BLESSED UNBELIEVER is published!

In Blessed Unbeliever, Sean McIntosh has good reason to doubt his fundamentalist faith— he’s just lost his girlfriend and his life dream of aviation. But when he turns to unbelief, he finds it harder than he ever imagined—especially at Torrey Bible Institute! So he commits a secret act of blasphemy to convince himself he is an atheist. It’s a long journey back to his girlfriend, his life dream, and his faith. (Wipf and Stock, January 2023.)

Order:  https://wipfandstock.com/9781666756951/blessed-unbeliever/

Or, click HERE to view on Amazon.com  (Amazon also has an electronic Kindle version.)

Writers’ Corner

Word of the Month: ENDORSEMENT: A few sentences recommending a book—often found on the back cover.

Tip of the month: Normally, you do not use a comma if you’re joining two sentences:

Wrong: Bill went downtown, and Sally went to the country.

Correct: Bill went downtown and Sally went to the country.

Author of the month: IGNATIUS. A first century Christian bishop who, while on the way to Rome to die a martyr’s death, wrote a letter to Bishop Polycarp in which he speaks of the invisible God become visible. An early proclamation of the Christ.

Book of the month: CELTIC DAILY PRAYER. (Books I and II.) Northumbria Community. A marvelous book of scriptures and daily readings, including writings by Celtic Christians.
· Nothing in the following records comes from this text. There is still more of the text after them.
Lemma leaves_raise {A} (e : exn) : leaves R (@raise A e).
Proof. intros w. reflexivity. Qed.

Lemma leaves_diverge {A} : leaves R (@diverge A).
Proof. intros w. reflexivity. Qed.

Lemma leaves_call {A} (r : exn + A) : leaves R (call r).
Proof. intros w. unfold call. destruct r; reflexivity. Qed.

Lemma leaves_bind {A B} (m : M A) (f : A → M B) :
  leaves R m → (∀ a, leaves R (f a)) → leaves R (m ≫= f).
Proof.
  intros Hm Hf w. unfold mbind, M_bind. specialize (Hm w).
  destruct (m w) as [[a|e|] w1]; cbn in *; try done.
  etrans; [exact Hm|apply Hf].
Qed.

Lemma leaves_try {A} (body : M A) (handlers : exn → option (M A)) :
  leaves R body → (∀ e h, handlers e = Some h → leaves R h) →
  leaves R (try_except body handlers).
Proof.
  intros Hbody Hh w. unfold try_except. specialize (Hbody w).
  destruct (body w) as [[a|e|] w1]; cbn in *; try done.
  destruct (handlers e) as [h|] eqn:He; [|done].
  etrans; [exact Hbody|by eapply Hh].
Qed.

Lemma leaves_for_each {A S} (items : list A) (body : A → S → M S) (s : S) :
  (∀ x s, leaves R (body x s)) → leaves R (for_each items body s).
Proof.
  intros Hbody. revert s. induction items as [|x items IH]; intros s; cbn [for_each].
  - apply leaves_ret.
  - apply leaves_bind; [apply Hbody|apply IH].
Qed.
End leaves.

Global Instance keeps_posting_preorder : PreOrder keeps_posting.
Proof.
  split.
  - intros p. by repeat split.
  - intros p1 p2 p3 (? & ? & ? & ?) (? & ? & ? & ?). repeat split; congruence.
Qed.

Global Instance keeps_target_preorder : PreOrder keeps_target.
Proof.
  split.
  - intros t. by repeat split.
  - intros t1 t2 t3 (? & ? & ? & ? & ? & ? & ?) (? & ? & ? & ? & ? & ? & ?).
    repeat split; congruence.
Qed.

Global Instance comes_after_preorder : PreOrder comes_after.
Proof.
  split.
  - intros w. split; [|split; [|split; [|split; [|split]]]].
    + intros i. by destruct (crawl_targets w !! i).
    + intros url p Hp. by exists p.
    + exists []. by rewrite app_nil_r.
    + exists []. by rewrite app_nil_r.
    + done.
    + done.
  - intros w1 w2 w3 (Ht1 & Hp1 & [r1 Hl1] & [s1 Hs1] & Hc1 & Hh1)
                    (Ht2 & Hp2 & [r2 Hl2] & [s2 Hs2] & Hc2 & Hh2).
    split; [|split; [|split; [|split; [|split]]]].
    + intros i. specialize (Ht1 i). specialize (Ht2 i).
      destruct (crawl_targets w1 !! i), (crawl_targets w2 !! i), (crawl_targets w3 !! i);
        try done. by etrans.
    + intros url p Hp. destruct (Hp1 url p Hp) as (p' & Hp' & Hk).
      destruct (Hp2 url p' Hp') as (p'' & Hp'' & Hk'). exists p''. split; [done|by etrans].
    + exists (r1 ++ r2)%list. by rewrite Hl2, Hl1, <- app_assoc.
    + exists (s1 ++ s2)%list. by rewrite Hs2, Hs1, <- app_assoc.
    + lia.
    + lia.
Qed.

Lemma comes_after_intro (w w' : World) :
  (∀ i, match crawl_targets w !! i, crawl_targets w' !! i with
        | Some t, Some t' => keeps_target t t'
        | None, None => True
        | _, _ => False
        end) →
  (∀ url p, job_postings w !! url = Some p →
     ∃ p', job_postings w' !! url = Some p' ∧ keeps_posting p p') →
  (∃ reqs, db_log w' = (db_log w ++ reqs)%list) →
  (∃ waits, sleeps w' = (sleeps w ++ waits)%list) →
  (clock_reads w ≤ clock_reads w')%nat →
  (http_calls w ≤ http_calls w')%nat →
  comes_after w w'.
Proof. intros. by repeat split. Qed.

Lemma same_targets_kept (ts : gmap Z CrawlTarget) (i : Z) :
  match ts !! i, ts !! i with
  | Some t, Some t' => keeps_target t t'
  | None, None => True
  | _, _ => False
  end.
Proof. by destruct (ts !! i). Qed.

Lemma altered_targets_kept (f : CrawlTarget → CrawlTarget) (ts : gmap Z CrawlTarget) (j i : Z) :
  (∀ t, keeps_target t (f t)) →
  match ts !! i, alter f j ts !! i with
  | Some t, Some t' => keeps_target t t'
  | None, None => True
  | _, _ => False
  end.
Proof.
  intros Hf. destruct (decide (j = i)) as [->|Hne].
  - rewrite lookup_alter_eq. destruct (ts !! i); cbn; [apply Hf|done].
  - rewrite lookup_alter_ne by done. by destruct (ts !! i).
Qed.

Lemma same_postings_kept (ps : gmap string JobPosting) url p :
  ps !! url = Some p → ∃ p', ps !! url = Some p' ∧ keeps_posting p p'.
Proof. intros Hp. by exists p. Qed.

Lemma unit_app {A} (l : list A) : ∃ r, l = (l ++ r)%list.
Proof. exists []. by rewrite app_nil_r. Qed.

Ltac after_step :=
  apply comes_after_intro; cbn;
  [ try (intros; apply same_targets_kept)
  | try (intros; eapply same_postings_kept; eassumption)
  | try (first [apply unit_app | eexists; reflexivity])
  | try (first [apply unit_app | eexists; reflexivity])
  | try lia
  | try lia ].

Lemma now_comes_after env : leaves comes_after (db.now env).
Proof.
  intros w. after_step.
Qed.

Lemma sleep_comes_after seconds : leaves comes_after (crawler.sleep seconds).
Proof.
  intros w. after_step.
Qed.

Lemma select_comes_after url : leaves comes_after (db.select_posting url).
Proof.
  intros w. after_step.
Qed.

Lemma fetch_once_comes_after env url : leaves comes_after (crawler.fetch_once env url).
Proof.
  intros w. after_step.
Qed.

Lemma requests_comes_after {P} (server : nat → requests_answer P) url :
  leaves comes_after (requests_get_json server url).
Proof.
  intros w. unfold requests_get_json.
  destruct (server (http_calls w)) as [status json|e];
    [destruct (_ && _); [|destruct json]|];
    after_step.
Qed.

Lemma execute_target_comes_after (r : db_request) :
  is_posting_request r = false → leaves comes_after (db.execute r).
Proof.
  intros Hr w. destruct r; try done; after_step;
    intros i; apply altered_targets_kept; intros t; by repeat split.
Qed.

Lemma execute_update_comes_after url title company content at_ :
  leaves comes_after (db.execute (UpdatePosting url title company content at_)).
Proof.
  intros w. after_step.
  intros url' p Hp. destruct (decide (url = url')) as [->|Hne].
  - rewrite lookup_alter_eq, Hp. cbn. eexists. split; [done|]. by repeat split.
  - rewrite lookup_alter_ne by done. by exists p.
Qed.

Lemma execute_insert_comes_after (row : JobPosting) (w : World) :
  job_postings w !! p_original_url row = None →
  comes_after w (db.execute (InsertPosting row) w).2.
Proof.
  intros Hnone. after_step.
  intros url p Hp. exists p. split; [|done].
  rewrite lookup_insert_ne; [done|]. intros <-. congruence.
Qed.

Lemma upsert_comes_after env target_id title company_name content_raw original_url :
  leaves comes_after
    (db.upsert_job_posting env target_id title company_name content_raw original_url).
Proof.
  intros w. unfold db.upsert_job_posting.
  unfold mbind, M_bind. 
  pose proof (select_comes_after original_url w) as Hsel.
  destruct (db.select_posting original_url w) as [r w1] eqn:Esel.
  assert (r = Return (job_postings w !! original_url) ∧ job_postings w1 = job_postings w)
    as [-> Hsame].
  { unfold db.select_posting in Esel. by injection Esel as <- <-. }
  cbn in Hsel.
  pose proof (now_comes_after env w1) as Hnow.
  destruct (db.now env w1) as [r2 w2] eqn:Enow.
  assert (∃ ts, r2 = Return ts ∧ job_postings w2 = job_postings w1) as (ts & -> & Hsame2).
  { unfold db.now in Enow. injection Enow as <- <-. by eexists. }
  cbn in Hnow.
  destruct (job_postings w !! original_url) as [row|] eqn:Hrow.
  - destruct (String.eqb _ _); [by etrans|].
    pose proof (execute_update_comes_after original_url title company_name content_raw ts w2).
    destruct (db.execute _ w2) as [[[]|e|] w3]; cbn in *; by repeat (etrans; [eassumption|]).
  - pose proof (execute_insert_comes_after
                  {| p_crawl_target_id := target_id; p_title := title;
                     p_company_name := company_name; p_content_raw := content_raw;
                     p_original_url := original_url; p_analysis_result := None;
                     p_created_at := ts; p_updated_at := ts |} w2) as Hins.
    cbn [p_original_url] in Hins. rewrite Hsame2, Hsame in Hins. specialize (Hins Hrow).
    destruct (db.execute _ w2) as [[[]|e|] w3]; cbn in *; by repeat (etrans; [eassumption|]).
Qed.

Ltac leaves_go tac :=
  repeat first
    [ progress intros
    | tac
    | apply leaves_ret | apply leaves_raise | apply leaves_diverge | apply leaves_call
    | apply leaves_bind | apply leaves_for_each
    | match goal with
      | |- leaves _ (try_except _ _) => apply leaves_try
      | |- leaves _ (match ?x with _ => _ end) => destruct x eqn:?
      | |- leaves _ (if ?b then _ else _) => destruct b eqn:?
      | H : (if ?b then _ else _) = Some _ |- _ => destruct b eqn:?
      | H : None = Some _ |- _ => discriminate H
      | H : Some _ = Some _ |- _ => injection H as <-
      end
    | apply _ ].

Lemma update_target_checked_comes_after env i :
  leaves comes_after (db.update_target_checked env i).
Proof.
  unfold db.update_target_checked.
  leaves_go ltac:(first [apply now_comes_after | by apply execute_target_comes_after]).
Qed.

Lemma update_target_hash_comes_after env i h :
  leaves comes_after (db.update_target_hash env i h).
Proof.
  unfold db.update_target_hash.
  leaves_go ltac:(first [apply now_comes_after | by apply execute_target_comes_after]).
Qed.

Lemma update_target_error_comes_after i msg :
  leaves comes_after (db.update_target_error i msg).
Proof. unfold db.update_target_error. by apply execute_target_comes_after. Qed.

Lemma retrying_comes_after {A} fuel attempt_number (fn : M A) :
  leaves comes_after fn → leaves comes_after (crawler.retrying fuel attempt_number fn).
Proof.
  intros Hfn. revert attempt_number.
  induction fuel as [|fuel IH]; intros attempt_number w; cbn [crawler.retrying];
    specialize (Hfn w); destruct (fn w) as [[a|e|] w1]; cbn in *; try done;
    destruct (crawler.retry_if_exception_type e); try done;
    destruct (crawler.stop_after_attempt _ _); try done.
  etrans; [exact Hfn|].
  apply (leaves_bind comes_after); [apply sleep_comes_after|intros _; apply IH].
Qed.

Lemma fetch_url_comes_after env url : leaves comes_after (crawler.fetch_url env url).
Proof. apply retrying_comes_after, fetch_once_comes_after. Qed.

Ltac store_steps :=
  first [ apply now_comes_after | apply upsert_comes_after | apply fetch_url_comes_after
        | apply requests_comes_after | apply update_target_checked_comes_after
        | apply update_target_hash_comes_after | apply update_target_error_comes_after ].

Lemma crawl_toss_comes_after env target :
  leaves comes_after (toss_job_groups_api.crawl_toss_api env target).
Proof.
  unfold toss_job_groups_api.crawl_toss_api, toss_job_groups_api.process_group.
  cbv zeta. leaves_go store_steps.
Qed.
Immortal lines in movies. Eric contributed: “It’s too bad she won’t live, but then again, who does?” (one policeman to another in Blade Runner)

Yes, but why are you here?

New story: Chiapas Air Ambulance

https://jimhurd.com/2023/02/01/chiapas-air-ambulance/

We’re circling over Corralito, a remote airstrip in Chiapas State, Mexico. I check for animals on the strip and wonder if the injured Tzeltal Indian man is still alive. The tiny strip lies tucked in below a cornfield on a terraced hillside, so I need to approach around a low hill. At the last minute the airstrip appears in my windshield. We bank, line up with the strip and soon feel the long grass under our wheels as we taxi the red and white Cessna 180 over to where Mario lies inert on a stretcher with his tumid stomach bulging below his pulled-up shirt.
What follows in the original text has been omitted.